Study area and sampling design.

Districts in Burkina Faso, Malawi, and Uganda were primarily rural with little seasonal migration and were selected to be as similar as possible with regard to population density, area size, and endemicity of NTDs.10 The three separate survey methodologies used in each country included: the Expanded Program on Immunization’s (EPI) cluster survey methodology, probability proportionate to estimated size sampling using segmentation and enumeration to select households (PSS), and lot quality assurance sampling—this latter method was dropped from the current analysis due to a lack of sufficient household-level data. In both the EPI and PSS methodologies, 30 clusters were chosen from among all villages or census enumeration areas within the district using PSS. For the EPI approach, within each selected cluster, a direction was selected randomly, by standing at a central point in the cluster and spinning a bottle. Team members enumerated all households from the direction of the bottle spin to the periphery of the cluster, and randomly selected a number to determine which household would be the first selected for interview. The second household selected was the household whose front door was nearest that of the first household; the third household was the household whose front door was nearest that of the second household (excluding households already included in the study). This “nearest neighboring” household approach continued until the required sample size per cluster was met. For the PSS approach, each cluster was first divided into segments of approximately 50 households and a single segment was randomly selected. A fixed fraction of all households within the selected segment was included in the study. In both the EPI and PSS methods, all members living in the selected households, regardless of their availability at the time of the survey, were considered eligible for inclusion in the study.

In Malawi and Burkina Faso, each method was conducted independently in a separate district. Districts within the same country were chosen to have similar characteristics with regards to NTD endemicity, population density, and geography. In Uganda, all three survey methods were conducted as independent surveys in the same district, with the surveys conducted sequentially starting with PSS, followed by lot quality assurance sampling, and then the EPI method. In Malawi and Burkina Faso coverage of albendazole and ivermectin was assessed with a single question (e.g., “did you swallow the albendazole and ivermectin offered during the recent MDA?”). The Ugandan survey, in contrast, was an integrated assessment of multiple drugs (albendazole, ivermectin, praziquantel, and azithromycin). Each participant in the Uganda survey was asked whether they ingested each drug as a separate question.

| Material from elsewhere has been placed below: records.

(* ===== verification/DataCenter.v ===== *)
(** * The data center: the favorites kept in memory

    src/DataCenter/DataCenterModule.cpp: the vector of favorite records, the
    event handlers that add and delete records and folders, and the services
    other modules call.  A handler receives the decoded event and the state and
    returns the new state; what it hands to the module manager is appended to
    [posted].  The setting read by [Load] is in the file TxConfig; the handlers
    about icons are not modelled. *)
From stdpp Require Import prelude gmap sorting.
From Stdlib Require Import ZArith Lia.
From S2P Require Import Prelude Protocol Dispatch Favorites.

(** ** Values of the module *)

Definition EVENT_VALUE_DATACENTER_ADD_FAVORITE : Z := EVENT_VALUE_BEGIN (MODULE_ID DATACENTER) + 2.
Definition EVENT_VALUE_DATACENTER_ADD_FAVORITE_RESP : Z := EVENT_VALUE_BEGIN (MODULE_ID DATACENTER) + 3.
Definition EVENT_VALUE_DATACENTER_DELETE_FAVORITE : Z := EVENT_VALUE_BEGIN (MODULE_ID DATACENTER) + 4.
Definition EVENT_VALUE_DATACENTER_ADD_FAVORITE_FOLD : Z := EVENT_VALUE_BEGIN (MODULE_ID DATACENTER) + 5.
Definition EVENT_VALUE_DATACENTER_ADD_FAVORITE_FOLD_RESP : Z := EVENT_VALUE_BEGIN (MODULE_ID DATACENTER) + 6.
Definition EVENT_VALUE_DATACENTER_DELETE_FAVORITE_FOLD : Z := EVENT_VALUE_BEGIN (MODULE_ID DATACENTER) + 7.
Definition EVENT_VALUE_DATACENTER_TREELIST_SELECT : Z := EVENT_VALUE_BEGIN (MODULE_ID DATACENTER) + 8.
Definition EVENT_VALUE_DATACENTER_SET_AUTOUPDATE : Z := EVENT_VALUE_BEGIN (MODULE_ID DATACENTER) + 9.

(** ** State *)

(** What the module hands to the module manager: plain events, and events
    derived from [EventExtraInfo] with the fields the receiver reads. *)
Inductive Post :=
| PostEvent (evt : Event)
| PostAddFavoriteResult (srcId desId : Z) (pFavoriteData : option positive)
| PostAddFavoriteFoldResult (srcId desId nParentFavoriteId : Z) (pFavoriteData : option positive)
| PostFavIconSave (srcId : Z) (szFavoriteUrl : wstring) (iconData : list Z)
| PostFavoriteIconArrive (desId : Z) (szDomain : wstring) (hIcon : Z)
| CallGetFavIcon (srcId : Z) (szFavoriteUrl : wstring).

Record DataCenterState := mkDC {
  mem : heap;
  m_vFavoriteLineData : fav_vector;
  m_mapDomain2Icon : gmap wstring Z;
  m_hDefaultIcon : Z;
  m_bAutoUpdate : bool;
  posted : list Post
}.

Definition with_mem (h : heap) (s : DataCenterState) : DataCenterState :=
  mkDC h (m_vFavoriteLineData s) (m_mapDomain2Icon s) (m_hDefaultIcon s) (m_bAutoUpdate s) (posted s).

Definition with_vec (h : heap) (v : fav_vector) (s : DataCenterState) : DataCenterState :=
  mkDC h v (m_mapDomain2Icon s) (m_hDefaultIcon s) (m_bAutoUpdate s) (posted s).

Definition post (p : Post) (s : DataCenterState) : DataCenterState :=
  mkDC (mem s) (m_vFavoriteLineData s) (m_mapDomain2Icon s) (m_hDefaultIcon s) (m_bAutoUpdate s)
    (posted s ++ [p]).

Section Handlers.
Context (sort : forall A : Type, (A -> Z) -> list A -> list A).
(** [time(NULL)] *)
Context (now : Z).

(** ** Renumbering: [OnService_ReArrangeFavorite] *)

(** The inner loop body: record [j] hangs below record [i]. *)
Definition rearrange_scan (h : heap) (v : fav_vector) (i : Z) (pId : list (Z * Z)) (j : Z) :
    outcome (list (Z * Z)) :=
  pj ← vec_at v j; dj ← load_ptr h pj;
  pi ← vec_at v i; di ← load_ptr h pi;
  if nPid dj =? nId di then
    e ← vec_at pId j; Ok (<[Z.to_nat j := (fst e, i + 1)]> pId)
  else Ok pId.

(** The outer loop body. *)
Definition rearrange_row (h : heap) (v : fav_vector) (pId : list (Z * Z)) (i : Z) :
    outcome (list (Z * Z)) :=
  pId ← for_each (rearrange_scan h v i) pId (seqZ 0 (Z.of_nat (length v)));
  e ← vec_at pId i; Ok (<[Z.to_nat i := (i + 1, snd e)]> pId).

(** The loop that writes the new ids back. *)
Definition rearrange_store (v : fav_vector) (pId : list (Z * Z)) (h : heap) (i : Z) : outcome heap :=
  p ← vec_at v i; l ← deref p; d ← load h l; e ← vec_at pId i;
  Ok (<[l := set_ids (i + 1) (snd e) d]> h).

(** The result is the new memory and the [nNum] of the service structure. *)
Definition OnService_ReArrangeFavorite (s : DataCenterState) : outcome (DataCenterState * Z) :=
  let v := m_vFavoriteLineData s in
  _ ← vec_at v 0;
  let nLen := Z.of_nat (length v) in
  pId ← for_each (rearrange_row (mem s) v) (replicate (length v) (0, 0)) (seqZ 0 nLen);
  h ← for_each (rearrange_store v pId) (mem s) (seqZ 0 nLen);
  Ok (with_mem h s, nLen).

Eligibility and exclusion criteria.

All individuals who were living in the household during the time of the last MDA were eligible for the coverage surveys, regardless of whether they were eligible to receive the drugs at the time of the MDA. Individuals are deemed ineligible for lymphatic filariasis MDA with ivermectin if they are < 5 years old, pregnant women, in the first week of breastfeeding, and the severely ill. Participants were excluded from the present analysis if they responded “unsure” when asked if they swallowed the drug(s). Children 10 years and younger were also excluded from the analysis, as caretakers were required to provide a proxy response on their behalf and the present study is concerned with proxy responses provided on behalf of absent adults. To avoid assessing duplicate observations of individuals in Uganda, only ivermectin coverage was assessed; whereas ivermectin and albendazole were assessed jointly in Burkina Faso and Malawi.

Ethics.

Ethical clearance from the local institutional review boards was sought in advance of each study. In Burkina Faso, ethical clearance was granted from the Ethical Committee for Health Research in the Ministry of Health. In both Malawi and Uganda, the Ministries of Health considered the coverage evaluation survey to be part of routine public health program practice and each sent a formal letter indicating that ethical approval was not necessary for the study. Permission to conduct the survey was obtained from community leaders on arrival in each primary sampling unit (PSU), and all participants gave verbal consent before participating in the survey.

Variables of interest.

The main outcome variable was drug coverage status, a binary variable to denote whether the individual ingested the drug. The primary predictor variable was proxy response status, a binary variable denoted as “yes” when someone responded on behalf of the subject in question (i.e., a proxy response was necessary) or “no” for self-report. Throughout the remainder of this manuscript, the term “respondent” denotes the person who is providing the response, while “subject” refers to person for whom they are responding. When a person self-reports (i.e., proxy response = “no”) the respondent and subject are the same person.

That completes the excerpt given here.